### [PROBLEM REQUIREMENTS]
Beginning with the first line, transcribe the entries below exactly through the line containing "cbn [json_strings] in", inclusive.

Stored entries

Lemma array_strings fuel first xs r :
  (length (json_strings first xs) < fuel)%nat ->
  array_loop fuel (json_strings first xs ++ rbracket :: r) = xs.
Proof.
  revert fuel first. induction xs as [|x xs IH]; intros fuel first Hf.
  { destruct fuel; [cbn in Hf; lia|done]. }
  cbn [json_strings] in *. rewrite !length_app in Hf.
  assert (Hx : forall fuel, (length (json_string x) + length (json_strings false xs) < fuel)%nat ->
    array_loop fuel (json_string x ++ json_strings false xs ++ rbracket :: r) = x :: xs).
  { intros [|fl] Hl; [lia|]. cbn [array_loop]. unfold json_string at 1. cbn [app].
    change (dquote :: (json_escape x ++ [dquote]) ++ json_strings false xs ++ rbracket :: r)
      with (json_string x ++ json_strings false xs ++ rbracket :: r).
    rewrite scan_string. cbn. f_equal. apply IH. unfold json_string in Hl. cbn [length] in Hl. lia. }
  rewrite <- !app_assoc. destruct first; cbn [app length] in *; [apply Hx; lia|].
  destruct fuel as [|fuel]; [lia|]. cbn [array_loop]. cbn. apply Hx. lia.
Qed.

Lemma array_field xs r : trim_start (json_array xs ++ r) = json_array xs ++ r /\
  match json_array xs ++ r with
  | c :: rest => if c =? lbracket then array_loop (length rest) rest else []
  | [] => []
  end = xs.
Proof.
  split; [done|]. unfold json_array. cbn [app]. rewrite N.eqb_refl, <- app_assoc.
  apply array_strings. rewrite length_app. cbn. lia.
Qed.

(** The characters of the object being read. *)
Definition push t cur : option str := match cur with Some l => Some (reverse t ++ l) | None => None end.

Lemma push_push t1 t2 cur : push t2 (push t1 cur) = push (t1 ++ t2) cur.
Proof. destruct cur; [|done]. cbn. by rewrite reverse_app, <- app_assoc. Qed.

### [EXERCISE ANSWER]
Lemma array_strings fuel first xs r :
  (length (json_strings first xs) < fuel)%nat ->
  array_loop fuel (json_strings first xs ++ rbracket :: r) = xs.
Proof.
  revert fuel first. induction xs as [|x xs IH]; intros fuel first Hf.
  { destruct fuel; [cbn in Hf; lia|done]. }
  cbn [json_strings] in *. rewrite !length_app in Hf.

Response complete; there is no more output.